I was amazed. I then pointed out to her that we had just passed a police post barely two minutes before she made her observatio­n. She expressed amazement and said she had neither seen nor registered that the police were there. Imagine!

My neighbour also passed me by the other day. I hooted and waved but she did not see me. When I later sent a message checking on her and telling her how we had passed each other by on the road; she said she had not even seen me. She said her mind was preoccupie­d as she was coming from attending to her sister who is currently being treated for Covid-19. We spoke a bit and comforted one another and it hit me.

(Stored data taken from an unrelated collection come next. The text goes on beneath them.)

(** The text [sock_ntop] returns, of any internet address. *)
Lemma sock_ntop_text old sa salen :
  wf_inet sa -> length old = STRSZ ->
  exists str, sock_ntop old sa salen = Def (Some str) /\ cstr str = Some (sock_text sa).
Proof.
  intros Hwf Ho. destruct sa as [p a|p a| |]; try done; destruct Hwf as [Hp Ha];
    pose proof (port_text_length p Hp) as Hpt; unfold sock_ntop, inet_ntop, STRSZ in *;
    cbn [Z.eqb Pos.eqb AF_INET AF_INET6 sock_text].
  - pose proof (dotted_quad_length a). rewrite inet_ntop4_spec by done. cbv zeta.
    rewrite (proj2 (Nat.ltb_ge _ _)), (proj2 (Nat.ltb_lt _ _)), chk_bind_Def by lia.
    destruct (ntohs p =? 0).
    + eexists. split; [done|]. rewrite app_nil_r. apply cstr_app, dotted_quad_nonul.
    + fold (port_text p). rewrite snprintf_fits by (cbn; lia).
      edestruct (strcat_app (dotted_quad a ++ NUL :: drop (S (length (dotted_quad a))) old)
                   (dotted_quad a) (":"%char :: port_text p)) as (d & Hd & Hc);
        [done | apply dotted_quad_nonul | unfold nonul; constructor; [done|apply nonul_port_text]
        | rewrite length_app; cbn [length]; rewrite length_drop; lia |].
      cbn [app] in Hd |- *. rewrite Hd, chk_bind_Def. by exists d.
  - destruct old as [|o old]; [done|]. cbn [length tl] in *.
    pose proof (length_ntop6_text a Ha). rewrite inet_ntop6_spec by (done || lia).
    rewrite (proj2 (Nat.ltb_ge _ _)), chk_bind_Def by lia.
    destruct (ntohs p =? 0).
    + eexists. split; [done|]. apply cstr_app, nonul_ntop6_text.
    + fold (port_text p). rewrite snprintf_fits by (cbn; lia).
      edestruct (strcat_app ("["%char :: ntop6_text a ++ NUL :: drop (S (length (ntop6_text a))) old)
                   ("["%char :: ntop6_text a) ("]"%char :: ":"%char :: port_text p)) as (d & Hd & Hc);
        [done | unfold nonul; constructor; [done|apply nonul_ntop6_text]
        | unfold nonul; repeat (constructor; [done|]); apply nonul_port_text
        | cbn [length]; rewrite length_app; cbn [length]; rewrite length_drop; lia |].
      cbn [app] in Hd |- *. rewrite Hd, chk_bind_Def. by exists d.
Qed.

(** ** The text determines the address *)

Lemma port_text_inj p q : 0 <= p < 65536 -> 0 <= q < 65536 -> port_text p = port_text q -> p = q.
Proof.
  unfold port_text. intros Hp Hq E.
  rewrite <- (ntohs_involutive p), <- (ntohs_involutive q) by done. f_equal.
  pose proof (ntohs_range p Hp). pose proof (ntohs_range q Hq).
  rewrite <- (atoi_val_print (ntohs p) []), <- (atoi_val_print (ntohs q) []); try done;
    try (apply int_ok_spec; unfold INT_MIN, INT_MAX; lia).
  by rewrite !app_nil_r, E.
Qed.

Lemma ntohs_zero p q :
  0 <= p < 65536 -> 0 <= q < 65536 -> ntohs p = 0 -> ntohs q = 0 -> p = q.
Proof.
  intros Hp Hq Ep Eq. by rewrite <- (ntohs_involutive p), <- (ntohs_involutive q), Ep, Eq.
Qed.

Lemma dotted_quad_inj a b :
  length a = 4%nat -> length b = 4%nat -> dotted_quad a = dotted_quad b -> a = b.
Proof.
  intros Ha Hb E.
  pose proof (inet_pton4_dotted (dotted_quad a ++ [NUL]) a Ha (cstr_term _ (dotted_quad_nonul a))) as H1.
  pose proof (inet_pton4_dotted (dotted_quad b ++ [NUL]) b Hb (cstr_term _ (dotted_quad_nonul b))) as H2.
  rewrite E, H2 in H1. congruence.
Qed.

Lemma ntop6_text_inj a b :
  length a = 16%nat -> length b = 16%nat -> ntop6_text a = ntop6_text b -> a = b.
Proof.
  intros Ha Hb E.
  pose proof (inet_pton6_text a (ntop6_text a ++ [NUL]) Ha (cstr_term _ (nonul_ntop6_text a))) as H1.
  pose proof (inet_pton6_text b (ntop6_text b ++ [NUL]) Hb (cstr_term _ (nonul_ntop6_text b))) as H2.
  rewrite E, H2 in H1. congruence.
Qed.

(** A separator that occurs in neither prefix splits equal texts. *)
Lemma split_at (c : ascii) (s1 s2 r1 r2 : buf) :
  Forall (fun x => x <> c) s1 -> Forall (fun x => x <> c) s2 ->
  (forall x r', r1 = x :: r' -> x = c) -> (forall x r', r2 = x :: r' -> x = c) ->
  s1 ++ r1 = s2 ++ r2 -> s1 = s2 /\ r1 = r2.
Proof.
  intros H1 H2 Hr1 Hr2 E.
  assert (forall s r, Forall (fun x => x <> c) s -> (forall x r', r = x :: r' -> x = c) ->
            span (fun x => negb (Ascii.eqb x c)) (s ++ r) = (s, r)) as Hspan.
  { intros s r Hs Hr. apply span_app.
    - eapply Forall_impl; [exact Hs|]. intros x Hx. by destruct (Ascii.eqb_spec x c).
    - intros x r' ->. rewrite (Hr x r' eq_refl), Ascii.eqb_refl. done. }
  pose proof (Hspan s1 r1 H1 Hr1) as E1. rewrite E, Hspan in E1 by done. by injection E1 as -> ->.
Qed.

Lemma Forall_dotted_quad (P : ascii -> Prop) a :
  P "-"%char -> P "."%char -> (forall d, 0 <= d < 10 -> P (digit d)) -> Forall P (dotted_quad a).
Proof.
  intros H1 H2 H3. destruct a as [|x [|y [|z [|w [|]]]]]; try by constructor. cbn [dotted_quad].
  repeat first [by apply Forall_print_int | apply Forall_app_2 | apply Forall_cons_2; [done|]].
Qed.

Lemma Forall_hex_aux (P : ascii -> Prop) f n :
  (forall d, 0 <= d < 16 -> P (hexdigit d)) -> Forall P (hex_aux f n []).
Proof.
  intros HP. revert n. induction f as [|f IH]; intros n; [constructor|].
  rewrite hex_aux_S. apply Forall_app. split; [destruct (_ =? _); [constructor|apply IH]|].
  repeat constructor. apply HP, Z.mod_pos_bound. lia.
Qed.

Lemma Forall_ntop6_text (P : ascii -> Prop) a :
  P "-"%char -> P "."%char -> P ":"%char -> (forall d, 0 <= d < 10 -> P (digit d)) ->
  (forall d, 0 <= d < 16 -> P (hexdigit d)) -> Forall P (ntop6_text a).
Proof.
  intros H1 H2 H3 H4 H5. unfold ntop6_text. generalize (words a) at 2 3 4. intros ws.
  apply Forall_app. split.
  - generalize (words a), 0%nat. intros rest. induction rest as [|w rest IH]; intros i; [constructor|].
    cbn [body6]. destruct (in_run i (best_run ws)), (run_base (best_run ws) i), (i =? 0)%nat,
      (encap4 i (best_run ws) ws); cbn [app];
      repeat first [apply IH | by apply Forall_hex_aux | by apply Forall_dotted_quad
                   | apply Forall_app_2 | apply Forall_cons_2; [done|]].
  - unfold trail. destruct (best_run ws) as [[b l]|]; [|constructor].
    destruct (_ =? _)%nat; by repeat constructor.
Qed.

Lemma digit_not c : forallb (fun x => negb (Ascii.eqb x c)) (map (fun d => digit (Z.of_nat d)) (seq 0 10)) = true ->
  forall d, 0 <= d < 10 -> digit d <> c.
Proof.
  intros H d Hd E. pose proof (digit_forall _ H d Hd) as Hb. cbn beta in Hb.
  by rewrite E, Ascii.eqb_refl in Hb.
Qed.

Lemma hexdigit_not c :
  Forall (fun d => hexdigit d <> c) (Z.of_nat <$> seq 0 16) -> forall d, 0 <= d < 16 -> hexdigit d <> c.
Proof. apply (nat16_cases (fun d => hexdigit d <> c)). Qed.

Lemma ntop6_text_not c a :
  c <> "-"%char -> c <> "."%char -> c <> ":"%char ->
  forallb (fun x => negb (Ascii.eqb x c)) (map (fun d => digit (Z.of_nat d)) (seq 0 10)) = true ->
  Forall (fun d => hexdigit d <> c) (Z.of_nat <$> seq 0 16) ->
  Forall (fun x => x <> c) (ntop6_text a).
Proof.
  intros H1 H2 H3 H4 H5. apply Forall_ntop6_text; [done..| |].
  - by apply digit_not.
  - by apply hexdigit_not.
Qed.

Lemma sock_text_inj sa sa' :
  wf_inet sa -> wf_inet sa' -> sa_family sa = sa_family sa' -> sock_text sa = sock_text sa' -> sa = sa'.
Proof.
  intros Hwf Hwf' Hf E.
  destruct sa as [p a|p a| |], sa' as [q b|q b| |]; try done;
    destruct Hwf as [Hp Ha], Hwf' as [Hq Hb]; cbn [sock_text] in E.
  - assert (forall x, Forall (fun c => c <> ":"%char) (dotted_quad x)) as Hdq.
    { intros x. apply Forall_dotted_quad; [done..|]. by apply digit_not. }
    apply (split_at ":"%char) in E as [Eq Er]; [|by auto..| |].
    + apply dotted_quad_inj in Eq as ->; [|done..]. f_equal.
      destruct (Z.eqb_spec (ntohs p) 0), (Z.eqb_spec (ntohs q) 0); try done.
      * by apply ntohs_zero.
      * injection Er as Er. by apply port_text_inj.
    + intros x r'. by destruct (ntohs p =? 0); [|intros [= <- _]].
    + intros x r'. by destruct (ntohs q =? 0); [|intros [= <- _]].
  - assert (forall x, Forall (fun c => c <> "]"%char) (ntop6_text x)) as Hcl
      by (intros x; apply ntop6_text_not; (reflexivity || done || (cbn; by repeat constructor))).
    assert (forall x r, ntop6_text x <> "["%char :: r) as Hop.
    { intros x r Ex. assert (Forall (fun c => c <> "["%char) (ntop6_text x)) as Hx
        by (apply ntop6_text_not; (reflexivity || done || (cbn; by repeat constructor))).
      rewrite Ex in Hx. by inversion Hx. }
    destruct (Z.eqb_spec (ntohs p) 0) as [Ep|], (Z.eqb_spec (ntohs q) 0) as [Eq|].
    + apply ntop6_text_inj in E as ->; [|done..]. by rewrite (ntohs_zero p q).
    + by apply Hop in E.
    + symmetry in E. by apply Hop in E.
    + injection E as E. apply (split_at "]"%char) in E as [Ea Er]; [|by auto..| |];
        [| intros x r' Ex; congruence ..].
      apply ntop6_text_inj in Ea as ->; [|done..]. f_equal.
      injection Er as Er. by apply port_text_inj.
Qed.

People are going through so much. And the person you bump into in the supermarke­t or inside the pharmacy who you get angry with may be one of those going through a tough time. The motorists on these roads we are on daily are not 100 percent present I tell you; as scary as that is. Yes, be scared. And be extra cautious.

At times I get angry at how someone ignores the clear ‘social distancing’ markings in the shops to stand very close to you or the next person until you call them out; then they actually apologise and tell you that it is because they would not have noticed the markings. Yes, they just don’t see the markings which are in place for their own protection. People are going round seemingly fine but they are not.

There is so much death, sickness, sadness and despair around us in this season that there is no way people can be ok. I know I am not ok. I think one of the things that the world will have to deal with post-Covid-19 is mental breakdowns.

People are struggling.

To go on social media right now is a trigger for many. For there are days when all you see on people’s timelines is “Rest In Peace.” All you see when you open these WhatsApp groups is death messages and pictures of someone you used to know who is now deceased. There are many social media accounts whose owners have died in this season and it is hard when you go there only to come across tributes.

Even family groups have become triggers. Old school hangout groups have become triggers. Every other day someone is losing their life. This third wave is wreaking havoc across Zimbabwe right now.

A colleague was telling me that they now sleep with their phone switched off because they can no longer handle the late night calls announcing a death or a sickness.

“I might as well hear the bad news when I get up because the nights are the worst. I struggle to sleep already due to anxiety and worry hence the phone is no longer something I enjoy having on,” he said. Another friend says she now ignores WhatsApp messages as they hardly contain good news.

“It is always someone being sick or dead and I cannot handle it anymore.”

Seriously we were not made to thrive under so much death, sickness and despair. It is too much. And to make it worse, as we cope with so much loss and devastatio­n; we are also aware of the risks we ourselves face on a day to day basis from the demonic virus. For as people move, it moves and every day you are at risk of getting it.

I have friends who are recovering from it right now. But I also have some who have died in recent weeks. And we cannot even go and mourn together as we did before because of not just the risks but also at times while your friend needs you; you actually also need them.

At times while you are commiserat­ing with one friend who is unwell or who has lost someone close to them; you are receiving a report about someone close to you who is also sharing something sad or you yourself are unwell. So who will be there for the other when we are all broken?

Who will comfort the other when we are all in need of comfort?

Everyone around has a story and the story is not a happy one. Many people have lost parents over the past weeks. Some have lost more than one family member in a short space of time.

Others have lost partners, lovers, children. And they cannot even mourn with loved ones as we have to be apart in order to be safe from this virus. It is depressing.

I write today to call on us all to be kind. Yes; let us be kind to the next person. Believe you me; as much as many of us are going around posturing as if everything is fine; many of us are not fine.

People are carrying wounds. And there is no time to nurse the wounds to heal as the wounds keep festering.

Let us spread love, kindness, compassion and empathy wherever we are.

Be it in work spaces, on the roads as we drive, in the food shops, on social media and wherever else we meet and interact with human beings. Human beings are stretched. And kindness and love is all we can share in this time of Covid-19.

Stay safe, Get vaccinated, Social Distance, Mask Up!